I FEAR MY PAIN INTERESTS YOU: AUDACIOUSLY SENSUAL

I fear for any book that fails to interest one the way that I FEAR MY PAIN INTERESTS YOU does.

Stephanie LaCava’s short sharp novel grabs your interest from the title alone, then keeps it on the incline with the opening scene inside an aeroplane lavatory a mile high above Montana.

Fledgling actress Margot fleeing a fucked up relationship with a director seeks refuge in Garboesque solitude. For the first hundred pages we get detailed back story regarding her punk band parents and her imposing maternal grandmother, Josephine.

Because of her parent’s celebrity, Margot has grown up in the glare of publicity as well as the glare of her grandmother, a grande dame of the arts herself, a major and formidable mover and a shaper.

It wasn’t that Josephine loved a long night, a good time.

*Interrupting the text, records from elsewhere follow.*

Definition classify (err : ErrorChain) : Hyper4kErrorKind := classify_from [] err.

(** ** Connecting *)

(** The HTTP/2 settings a connection is opened with. *)
Record Http2Settings := {
  initial_stream_window_size : Z;
  initial_connection_window_size : Z;
  max_concurrent_streams : Z;
}.

(** The sender of a new connection. *)
Inductive Sender :=
| H1
| H2 (settings : Http2Settings).

Definition is_h2_sender (s : Sender) : bool := match s with H1 => false | H2 _ => true end.

Section connect.
Context {R : Rustls}.

(** What the handshakes answer on a stream: TLS with the negotiated protocol or
    its error, then HTTP. *)
Record Handshakes := {
  tls_handshake : ClientConfig → ServerName → TcpStream → option (ErrorChain + option bytes);
  http1_handshake : TcpStream → option bool;
  http2_handshake : TcpStream → option bool;
}.

Record TlsClientConnector := {
  tc_config : ClientConfig;
  tc_require_h2 : bool;
  tc_connect_timeout : option Z;
  tc_proxy : option ProxyTarget;
}.

Definition tls_connector_new (native : list Certificate) (opts : TlsOptions)
    : Hyper4kErrorKind + TlsClientConnector :=
  match build_tls_config native opts with
  | inl e => inl e
  | inr config =>
      inr {| tc_config := config; tc_require_h2 := require_h2 opts;
             tc_connect_timeout := tls_connect_timeout opts; tc_proxy := tls_proxy opts |}
  end.

Variables (net : Net) (hs : Handshakes).

Definition tls_connect (c : TlsClientConnector) (key : PoolKey) : Fut Sender :=
  let addr := host_port (host key) (port key) in
  match server_name (host key) with
  | None => Some (inl HYPER4K_ERR_TLS_HOSTNAME)
  | Some name =>
      try tcp := match tc_proxy c with
                 | Some p => tunnel net p (host key) (port key) (tc_connect_timeout c)
                 | None => dial net addr (tc_connect_timeout c)
                 end in
      try alpn := match tls_handshake hs (tc_config c) name tcp with
                  | Some (inl e) => Some (inl (classify e))
                  | Some (inr alpn) => Some (inr alpn)
                  | None => None
                  end in
      let negotiated_h2 := bool_decide (alpn = Some (lit "h2")) in
      if tc_require_h2 c && negb negotiated_h2 then Some (inl HYPER4K_ERR_ALPN_NO_H2)
      else if negotiated_h2 then
        or_err HYPER4K_ERR_PROTOCOL (http2_handshake hs tcp)
          (H2 {| initial_stream_window_size := STREAM_WINDOW;
                 initial_connection_window_size := CONNECTION_WINDOW;
                 max_concurrent_streams := MAX_CONCURRENT_STREAMS |})
      else or_err HYPER4K_ERR_PROTOCOL (http1_handshake hs tcp) H1
  end.

Record PlaintextConnector := {
  pc_connect_timeout : option Z;
  pc_proxy : option ProxyTarget;
}.

Definition plain_connect (c : PlaintextConnector) (key : PoolKey) : Fut Sender :=
  let addr := match pc_proxy c with
              | Some p => proxy_addr p
              | None => host_port (host key) (port key)
              end in
  try stream := dial net addr (pc_connect_timeout c) in
  or_err HYPER4K_ERR_CONNECT (http1_handshake hs stream) H1.
End connect.

(** What [Pool::acquire] is told by a connector that has answered. *)
Definition dial_answer (r : Hyper4kErrorKind + Sender) : Hyper4kErrorKind + bool :=
  match r with inl e => inl e | inr s => inr (is_h2_sender s) end.

(** ** Lemmas *)

(** The kinds a connector may report: all of them are errors. *)
Definition connect_kinds : list Hyper4kErrorKind :=
  [HYPER4K_ERR_CONNECT; HYPER4K_ERR_TLS_CA; HYPER4K_ERR_TLS_HOSTNAME; HYPER4K_ERR_TLS_EXPIRED;
   HYPER4K_ERR_TLS_OTHER; HYPER4K_ERR_ALPN_NO_H2; HYPER4K_ERR_PROTOCOL; HYPER4K_ERR_TIMEOUT].

Ltac kinds := repeat first [by left | right].

(** A future whose errors are all of [connect_kinds]. *)
Definition errs_ok {A} (x : Fut A) : Prop := ∀ k, x = Some (inl k) → k ∈ connect_kinds.

Lemma errs_ok_bind {A B} (x : Fut A) (f : A → Fut B) :
  errs_ok x → (∀ a, errs_ok (f a)) → errs_ok (fbind x f).
Proof.
  intros Hx Hf k E. apply fbind_Some in E as [(e & -> & [= ->])|(a & -> & E)]; [by apply Hx|].
  by apply (Hf a).
Qed.
(* ===== verification/ClientSafety.v ===== *)
(** * The whole client under every interleaving

    Rely-guarantee proof that the routines of [Client] keep one invariant when
    any number of requests are submitted, run, cancelled, resumed, timed out and
    closed concurrently.  What [BridgeSafety] shows of one request and [Limits]
    of the two counters carries over through [on_slot] and [on_limits]. *)

From S2P Require Import Prelude Conc Abi Headers Text Uri Proxy Pool Tls Template Limits.
From S2P Require Import Retry Bridge Request BridgeSafety Client.

Open Scope prog_scope.

Section safety.
Context {H : HttpHeaders} {U : HttpUri} {M : HttpMethod} {R : Rustls}.
Context (task_of : nat → nat) (conf : ClientConf) (threads_max : nat) (request_max : Z).
Hypothesis limits_wide :
  0 ≤ request_max ∧ 0 ≤ max_inflight (cf_limits conf) ∧ 0 ≤ max_bytes (cf_limits conf) ∧
  max_inflight (cf_limits conf) + Z.of_nat (S threads_max) < 2 ^ 32 ∧
  max_bytes (cf_limits conf) + Z.of_nat (S threads_max) * request_max < 2 ^ 64.

#[local] Abbreviation binv := (BridgeSafety.inv (cf_queue_capacity conf)) (only parsing).
#[local] Abbreviation bsafe := (Conc.safe binv rely) (only parsing).
#[local] Abbreviation linv := (limits_inv (cf_limits conf) threads_max request_max) (only parsing).
#[local] Abbreviation lsafe := (Conc.safe linv limits_rely) (only parsing).
#[local] Abbreviation nm := (local task_of) (only parsing).
(* ===== verification/Reservations.v ===== *)
(** * Every reservation is released once

    The books of the limits of a client: a reservation is in the hands of the
    thread that submits, then of the request, and then of the worker that runs
    the cleanup.  Dropping it never waits, and when callers and workers are
    between calls both counters are exactly what the unfinished requests have
    reserved. *)

From S2P Require Import Prelude Conc Ledger Abi Headers Text Uri Proxy Pool Tls Template Limits.
From S2P Require Import Retry Bridge Request BridgeSafety Client ClientSafety ClientRun.

Open Scope prog_scope.

(** A reservation of [b] bytes; a one that was added to [inflight] without a
    reservation; a byte that was added to [bytes_reserved] without one. *)
Inductive share := Bytes (b : Z) | Counted | Extra.

#[export] Instance share_eq_dec : EqDecision share.
Proof. solve_decision. Defined.

Lemma zsum_perm l l' : l ≡ₚ l' → zsum l' = zsum l.
Proof. induction 1; simpl; lia. Qed.

Lemma occ_remove x b l :
  b ∈ l → (occ x (remove_one b l) + (if decide (b = x) then 1 else 0) = occ x l)%nat.
Proof.
  induction l as [|y l IH]; intros Hb; [by apply elem_of_nil in Hb|]. simpl.
  destruct (Z.eqb_spec b y) as [->|Hne]; [lia|].
  apply elem_of_cons in Hb as [?|Hb]; [done|]. simpl. specialize (IH Hb). lia.
Qed.

(** ** The books of the limits *)

Record limit_books (l : counters) (m : holding share) : Prop := LimitBooks {
  lb_held b : occ b (held l) = m (Bytes b);
  lb_n : inflight l = wrap 32 (Z.of_nat (length (held l) + m Counted));
  lb_b : bytes_reserved l = wrap 64 (zsum (held l) + Z.of_nat (m Extra));
}.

It was that we would never end a good time before it was clear that she was the one that made it happen.”

A hundred pages in, which is more than half way through the novel, a pivotal character emerges. That is not say the preceding ninety-nine pages are not interesting – how the hell do you get a hundred without interest maintained. Like learning that a group of twelve or more cows is called a flink.

Three weeks and three days of introspection pass before she meets Graves.

A mishap involving a murder of crows in a cemetery chances an encounter with a mysterious man who she calls Graves, an engagement that morphs from intrigue to interest. Graves is a doctor and extreme film buff who diagnoses Margot’s congenital analgesia.

Like a hoax in aid of a surprise, LaCava’s narrative captivates in curious observation and meditation.

We want connection.” says Margot. “Not all of us. Some people want control” replies Graves.

There’s a wily sinew of subtext regarding Cancel Culture and it’s two reasons – one in solidarity with the mission, the other when you were a threat to the mission.

I FEAR MY PAIN INTERESTS YOU by Stephanie LaCava is published by Verso.